Fast optical switching is an essential component of high-speed optical networking. Optical switching methods currently employ either mechanical motion, such as the motion of mirrors driven by micro-electromechanical systems (MEMS) or, otherwise, are based upon modification of a material characteristic of the switching medium, which may be expressed in terms of the nonlinear polarizability of the medium. Thus, the effective index of refraction of the medium is modified, either by virtue of modifying the lattice structure of the medium or, as in the case of optical nonlinearity in semiconductor devices, by generation of real charge carriers.
A straightforward approach to switching based on nonlinear polarizability encompasses electro-optic devices, relying, for example, on the Pockels effect (or the Kerr effect) to induce (or modify) birefringence as a function of an applied electric field, thus changing the phase for certain polarizations. This is used in all electro-optic waveguide modulators. A salient disadvantage of such effects is that the induced phase modification will be nearly the same for all nearby wavelengths. Therefore, there is no simple way to make a wavelength-dependent switch. Moreover, to achieve a stable zero-phase configuration, electro-optic devices typically have “dither-and-feedback” circuits to hold quadrature points; however those both add to complexity and limit the extinction ratio.

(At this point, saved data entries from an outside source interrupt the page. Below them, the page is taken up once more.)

(* ===== verification/Network.v ===== *)
(** * Network: the two awaits of a handler ([await fetch(...)] and
    [await res.json()], script.js lines 15-16 and 125-130)

    [App] delivers a response to a handler in one event.  The script
    suspends twice: at [await fetch(...)] until the status line and the
    headers arrive, and at [await res.json()] until the body has been
    read and parsed; between the two the user can click and other
    responses can arrive.  This file models the exchange at that grain:
    a request in flight is being fetched or being read ([pending]), the
    network fails it, answers it with a status, delivers the bytes of
    its body or drops the connection ([signal]), and the handler resumes
    on what [receive] of [Json] makes of the status and the bytes.

    The theorems relate this machine to the one of [App]: every step is
    a step of [App] or changes nothing that [App] sees, so that what was
    proved of the reachable states of [App] holds of the reachable
    states here; the events of the network cannot go on for ever; a
    catalog that the service sends as the bytes of a JSON array of
    strings is what the selects offer; and the bytes of every scoring
    request decode and parse to an object naming two types of the
    catalog. *)

From S2P Require Import Prelude Effects JsString JsNumber JsValue Tokenizer Markup SplitBody Dom Api.
From S2P Require Import Utf8 Json Render Catalog Score App.
From stdpp Require Import gmap strings.

(** ** The machine *)

(** A request in flight: awaited by [fetch], or, with its status known,
    by [res.json()]. *)
Inductive pending :=
  | Fetching (q : request)
  | Reading (q : request) (status : N).

Definition request_of (p : pending) : request :=
  match p with Fetching q | Reading q _ => q end.

Record net := Net {
  npage : world;
  nloaded : bool;               (* DOMContentLoaded has been dispatched *)
  npending : list pending;      (* requests in flight, oldest first *)
  nsent : list request          (* every request issued so far, oldest first *)
}.

Inductive signal :=
  | Ready                                        (* the document is ready *)
  | Pick (sel : jsstring) (name : jsstring)      (* the user picks an option *)
  | Press                                        (* the user clicks the run button *)
  | Fails (i : nat)                              (* [fetch] rejects *)
  | Headers (i : nat) (status : N)               (* [fetch] resolves *)
  | Body (i : nat) (body : list N)               (* the body has been read *)
  | Aborted (i : nat).                           (* reading the body fails *)

(** An event of the network, as opposed to one of the user. *)
Definition of_network (e : signal) : bool :=
  match e with
  | Ready | Pick _ _ | Press => false
  | _ => true
  end.

(** The requests a dispatch issued start being fetched. *)
Definition issue (n : net) (r : world * list request) : net :=
  Net r.1 (nloaded n) (npending n ++ (Fetching <$> r.2)) (nsent n ++ r.2).

(** The [i]-th request in flight is settled: its handler resumes on [r]. *)
Definition settle {browser : Browser} (i : nat) (q : request) (r : response) (n : net) : net :=
  Net (exec (resume q r) (npage n)) (nloaded n) (delete i (npending n)) (nsent n).

(** What [App] sees of a state. *)
Definition coarse (n : net) : App.app :=
  App (npage n) (nloaded n) (request_of <$> npending n) (nsent n).

(** What is left to happen on the network: two events for a request
    being fetched, one for a request being read. *)
Definition weight (p : pending) : nat :=
  match p with Fetching _ => 2 | Reading _ _ => 1 end.

Definition backlog (n : net) : nat := sum_list (weight <$> npending n).

(** The event of [App] that a signal amounts to in a state; none for
    the arrival of a status, which no handler of the page observes. *)
Definition event_of (n : net) (e : signal) : option event :=
  match e with
  | Ready => Some ContentLoaded
  | Pick sel name => Some (Choose sel name)
  | Press => Some Click
  | Fails i | Aborted i => Some (Respond i Rejected)
  | Headers _ _ => None
  | Body i body =>
    match npending n !! i with
    | Some (Reading _ status) => Some (Respond i (receive (Answered status body)))
    | _ => None
    end
  end.

(** The signal that ends a request in flight without a response. *)
Definition abandon (p : pending) : signal :=
  match p with Fetching _ => Fails 0 | Reading _ _ => Aborted 0 end.

Section machine.
Context {browser : Browser} (api : jsstring) (w0 : world).

Definition nstart : net := Net w0 false [] [].

Inductive nstep : net → signal → net → Prop :=
  | nstep_ready n :
      nloaded n = false →
      nstep n Ready
        (issue (Net (npage n) true (npending n) (nsent n))
           (dispatch api content_loaded_listeners (npage n)))
  | nstep_pick n sel name :
      can_choose sel name (npage n) →
      nstep n (Pick sel name)
        (Net (update_el sel (with_value name) (npage n)) (nloaded n) (npending n) (nsent n))
  | nstep_press n el :
      doc (npage n) !! sel_run = Some el →
      nstep n Press (issue n (dispatch api (el_click el) (npage n)))
  | nstep_fails n i q :
      npending n !! i = Some (Fetching q) →
      nstep n (Fails i) (settle i q Rejected n)
  | nstep_headers n i q status :
      npending n !! i = Some (Fetching q) →
      nstep n (Headers i status)
        (Net (npage n) (nloaded n) (<[i := Reading q status]> (npending n)) (nsent n))
  | nstep_body n i q status body :
      npending n !! i = Some (Reading q status) →
      nstep n (Body i body) (settle i q (receive (Answered status body)) n)
  | nstep_aborted n i q status :
      npending n !! i = Some (Reading q status) →
      nstep n (Aborted i) (settle i q Rejected n).

Inductive nreachable : net → Prop :=
  | nreachable_start : nreachable nstart
  | nreachable_step n e n' : nreachable n → nstep n e n' → nreachable n'.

While the nonlinearity of a switching medium may be naturally occurring, nonlinearities may also be achieved through synthesis of photonic crystals, as described, for example by Mazurenko et al., Ultrafast Optical Switching in Three-Dimensional Photonic Crystals, Phys. Rev. Lett., vol. 91, p. 213903, (2003), which is incorporated herein by reference.
Switching speeds are limited, in the case of real carrier generation, by recombination times which can be long (˜ns). Off-resonance excitation in the optical Stark effect regime (a splitting or shifting of energy levels of the material) is subpicosecond, however, typically requiring very high switching intensities, often >109 W-cm−2. Moreover, such fields give rise to generation of real carriers by one- or two-photon absorption, again implicating recombination time limitations mentioned above.
Limitations of the foregoing optical switching methods may be traced to their reliance upon the generally small third-order non-linear polarizabilities of materials, and the high absorption inherent in the fact that these third-order non-linear polarizabilities are achieved close to the semiconductor absorption-band edge.
It is thus desirable to implement a fast optical switch in a medium which is transparent and suitable for switching over a wavelength band sufficiently broad to accommodate a typical optical communications band, and in which optical switching may be based upon the typically stronger second-order non-linear polarizability of the material and is not limited by recombination times of free carriers in the medium.